The majority of incarcerated people have addiction problems, Rich said, which can result in chronic health issues and other diseases.

“Everything that you can do in corrections is masks and distancing and quarantining,” Rich said. “Testing can help but probably not nearly as much as just vaccinating everybody.”

Staff members are the most likely to spread a contagious virus like COVID-19 in jails, Rich said. Quarantining inmates poses its own problems, especially in jails and prisons that are already over capacity. Deputies are not required to be vaccinated and the Sheriff’s Office does not track which employees have received one.

Madeline Guth, a policy analyst with the Kaiser Family Foundation, said that correctional facilities aren’t as closed off as many people think they are. Staff come in and out. Inmates are admitted and released.

“We already know that the policies in prisons and jails vary so wildly. That complicates the data so much,” Guth said.

When Deputy Schaeffer went to work on Sept. 18, he told a sergeant that he had gotten a coronavirus test the day before and that his family was sick, reports said.

Doctors recommended that he quarantine for at least two to three days until he got his results back, according to the internal investigation. Schaeffer said his rapid test was negative but his doctor told him to wait for the longer, more accurate result to come back. The investigation didn’t clarify the result of the second test.
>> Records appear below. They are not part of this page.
(* ===== verification/WorldFacts.v ===== *)
(** * The whole system: handlers in parts, the prefetch limit, and no event lost

    A handler that nothing interrupts is [Consumer.app_on_message]; what its parts do
    to the tables; the accounting of accepted messages over every interleaving. *)

From S2P Require Export World LiveRefinement.
Import Tracing UdpServer Consumer.

Module WorldFacts.
Import World SystemFacts.

Section Parts.
Context `{Interpreter} `{Propagator} `{Driver} `{Process}.

(** The parts of a handler are the handler: started and resumed with nothing in
    between, they settle the message as [_on_message] does and leave the same session,
    broadcast and counters, whatever the message, the headers and the database do. *)
Lemma handler_in_parts m s :
  app_on_message m s =
  match start_handler m s with
  | (Settles d, s') => (d, s')
  | (Awaits e r, s') => resume_handler e r s'
  end.
Proof.
  unfold app_on_message, start_handler, resume_handler, process, app_body.
  destruct (decode (msg_body m)) as [[| |envelope payload]|e]; try done.
  unfold mbind, io_bind, io_res. destruct (extract_from_headers (msg_headers m)); [|done].
  unfold on_exception. destruct (on_session (write_to_db envelope) s) as [[[]|e] s']; done.
Qed.

(** ** What the parts do *)

Lemma start_settles m s d b :
  start_handler m s = (Settles d, b) ->
  tables b = tables s /\ st_broadcast b = st_broadcast s /\
  forall e p, decode (msg_body m) = Ok (Usable e p) -> d = Requeued.
Proof.
  unfold start_handler. destruct (decode (msg_body m)) as [[| |envelope payload]|e] eqn:Ed.
  - by intros [= <- <-].
  - by intros [= <- <-].
  - destruct (extract_from_headers _); [by destruct (on_session _ _)|].
    intros [= <- <-]. rewrite settle_raise. done.
  - intros [= <- <-]. done.
Qed.

Lemma start_awaits m s e r b :
  start_handler m s = (Awaits e r, b) ->
  (exists p, decode (msg_body m) = Ok (Usable e p)) /\ st_broadcast b = st_broadcast s /\
  match r with
  | Ok _ => stored e (tables s) (tables b)
  | Raise _ => tables b = tables s \/ stored e (tables s) (tables b)
  end.
Proof.
  unfold start_handler. destruct (decode (msg_body m)) as [[| |envelope payload]|x]; try done.
  destruct (extract_from_headers _); [|done]. unfold on_session.
  destruct (write_to_db envelope (st_session s)) as [r' s'] eqn:E. intros [= <- <- <-].
  pose proof (write_to_db_spec _ _ _ _ E) as Hw. split; [by exists payload|]. split; [done|].
  by destruct r'.
Qed.

Lemma resume_spec e r s d b :
  resume_handler e r s = (d, b) ->
  tables b = tables s /\
  match r with
  | Ok _ => d = Acked /\ st_broadcast b = Broadcast.publish e (st_broadcast s)
  | Raise _ => d = Requeued /\ st_broadcast b = st_broadcast s
  end.
Proof.
  unfold resume_handler, process, on_exception, mbind, io_bind, io_res.
  destruct r as [[]|x]; cbn; intros [= <- <-]; rewrite ?settle_ok, ?settle_raise; done.
Qed.

(** ** The snapshot *)

Lemma runs_select_all p db db' rows :
  runs select_all_current_positions_sql p db db' rows ->
  db' = db /\ exists l, l ≡ₚ (map_to_list (current_positions db)).*2 /\ rows = project <$> l.
Proof.
  intros Hr. remember select_all_current_positions_sql as q eqn:Hq.
  destruct Hr; try query_absurd. split; [done|]. by eexists.
Qed.

Lemma snapshot_spec s r s' :
  Ws.snapshot s = (r, s') ->
  committed s' = committed s /\
  forall rows, r = Ok rows ->
    exists l, l ≡ₚ (map_to_list (current_positions (committed s))).*2 /\ rows = Live.row_dict <$> l.
Proof.
  unfold Ws.snapshot, Repository.with_connection.
  destruct (acquire s) as [[[]|e] s1] eqn:Ea; destruct (acquire_idle _ _ _ Ea) as [Hc Hi];
    [|by intros [= <- <-]].
  specialize (Hi eq_refl). unfold Repository.get_all_current_positions.
  rewrite load_select_all. unfold mbind, io_bind, io_res.
  destruct (execute select_all_current_positions_sql [] s1) as [[rows|e] s2] eqn:Ex.
  2: { intros [= <- <-]. rewrite exit_raise_rolls_back. split; [|done].
       by rewrite (execute_raise _ _ _ _ _ Ex). }
  destruct (execute_ok _ _ _ _ _ Ex) as [Hc2 Hr2].
  destruct (tag_le_sorts (map_to_list (current_positions (visible s1))).*2) as (l0 & Hp0 & Hs0).
  destruct (runs_select_all [] (visible s1) (visible s2) rows) as [Hv (l & Hl & ->)].
  { apply Hr2. do 2 eexists. by apply run_select_all. }
  unfold mret, io_ret. destruct (exit_ok s2) as [r3 s3] eqn:Eo.
  assert (committed s3 = committed s) as Hc3.
  { destruct (exit_ok_commits _ _ _ Eo) as [->|[-> _]]; congruence. }
  assert (Repository.zip_dict CURRENT_POS_COLUMNS <$> (project <$> l) = Live.row_dict <$> l) as Hz
    by (by rewrite <- list_fmap_compose).
  destruct r3 as [u|e]; intros [= <- <-].
  - split; [exact Hc3|]. intros rows' [= <-]. exists l. split; [|done]. by rewrite Hl, Hi, Hc.
  - split; [exact Hc3|done].
Qed.
End Parts.

(** ** The prefetch limit *)

Section Composition.
Context `{Interpreter} `{Propagator} `{Driver} `{Process}.
Variable self : UdpServer.UdpServer.

Lemma session_resumed_shared i x ev w :
  let w' := session_resumed i x ev w in
  queue w' = queue w /\ inflight w' = inflight w /\ accepted w' = accepted w /\
  tables (backend w') = tables (backend w).
Proof. unfold session_resumed. by destruct (Ws.resume ev (w_client x) (server_of w)). Qed.

Lemma reachable_ind (P : world -> Prop) w0 :
  P w0 -> (forall w w', reachable self w0 w -> P w -> step self w w' -> P w') ->
  forall w, reachable self w0 w -> P w.
Proof. intros Hinit Hs. apply (rtc_ind_r P); eauto. Qed.

(** ** The broker's side *)

Lemma unsettled_app l1 l2 : unsettled (l1 ++ l2) = unsettled l1 ++ unsettled l2.
Proof. unfold unsettled. by rewrite filter_app, fmap_app. Qed.

Lemma unsettled_orphaned l : unsettled (orphaned <$> l) = [].
Proof. induction l as [|x l IH]; [done|]. exact IH. Qed.

#[global] Instance unsettled_proper : Proper ((≡ₚ) ==> (≡ₚ)) unsettled.
Proof. intros l l' Hl. unfold unsettled. by rewrite Hl. Qed.

Lemma unsettled_cons x l :
  unsettled (x :: l) = (if d_open x then [d_message x] else []) ++ unsettled l.
Proof. unfold unsettled. rewrite filter_cons. by destruct (d_open x). Qed.

(** The prefetch limit: however deliveries, lost connections and restarts follow each
    other, the broker never has more than ten deliveries on the consumer's channel that
    are not settled. *)
Theorem prefetch_respected b w :
  reachable self (init b) w -> length (unsettled (inflight w)) <= prefetch_count.
Proof.
  revert w. apply reachable_ind; [simpl; lia|]. intros w w' _ IH Hst.
  destruct Hst; simpl; try done;
    try (match goal with |- context [session_resumed ?i ?x ?ev ?w] =>
           by destruct (session_resumed_shared i x ev w) as (_ & -> & _) end);
    try (match goal with Hp : inflight _ ≡ₚ _ |- _ =>
           apply unsettled_proper, Permutation_length in Hp; rewrite unsettled_cons, length_app in Hp end).
  - rewrite unsettled_app, length_app. simpl. lia.
  - rewrite unsettled_orphaned. simpl. lia.
  - lia.
  - rewrite unsettled_app, length_app, unsettled_cons, !length_app. simpl. lia.
  - lia.
  - lia.
Qed.
End Composition.

(** ** Accounting *)

Section Accounting.
Context `{Interpreter} `{Propagator} `{Driver} `{Process}.
Variable self : UdpServer.UdpServer.
(** What the broker still answers for *)
Definition at_broker (w : world) : list message := queue w ++ unsettled (inflight w).

(** What may still reach a handler or is in one *)
Definition waiting (w : world) : list message := queue w ++ (d_message <$> inflight w).

Definition has_row (rs : list row) (m : message) : Prop := Exists (System.row_for m) rs.

(** A handler that has written is one of a usable message, whose row is there. *)
Definition handler_ok (rs : list row) (x : delivery) : Prop :=
  match d_progress x with
  | Delivered => True
  | Wrote e r => (exists p, decode (msg_body (d_message x)) = Ok (Usable e p)) /\
                 (r = Ok () -> has_row rs (d_message x))
  end.

Record ledger (rs : list row) (w : world) : Prop := {
  lg_tables : tables (backend w) = ingest rs empty_database;
  lg_rows : Forall (fun r => Exists (fun m => System.row_for m r) (accepted w)) rs;
  lg_messages : Forall (fun m => m ∈ at_broker w \/ has_row rs m) (accepted w);
  lg_waiting : Forall (fun m => m ∈ accepted w) (waiting w);
  lg_handlers : Forall (handler_ok rs) (inflight w);
  lg_source : Forall (from_datagram self) (accepted w);
}.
But on Oct. 12, Schaeffer had a fever and experienced labored breathing while on duty. He thought he was suffering from a flare up of a chronic disease he had, he told investigators. A deputy working alongside him said he should contact the sergeant. He did not.

When asked why he didn’t tell a supervisor that he didn’t feel well in the internal investigation, Schaeffer said: “I have been in the break room when sergeants are talking about people who complain about not feeling well. They talk a lot of crap about them and I was not going to put myself in that position for them to talk crap about me.”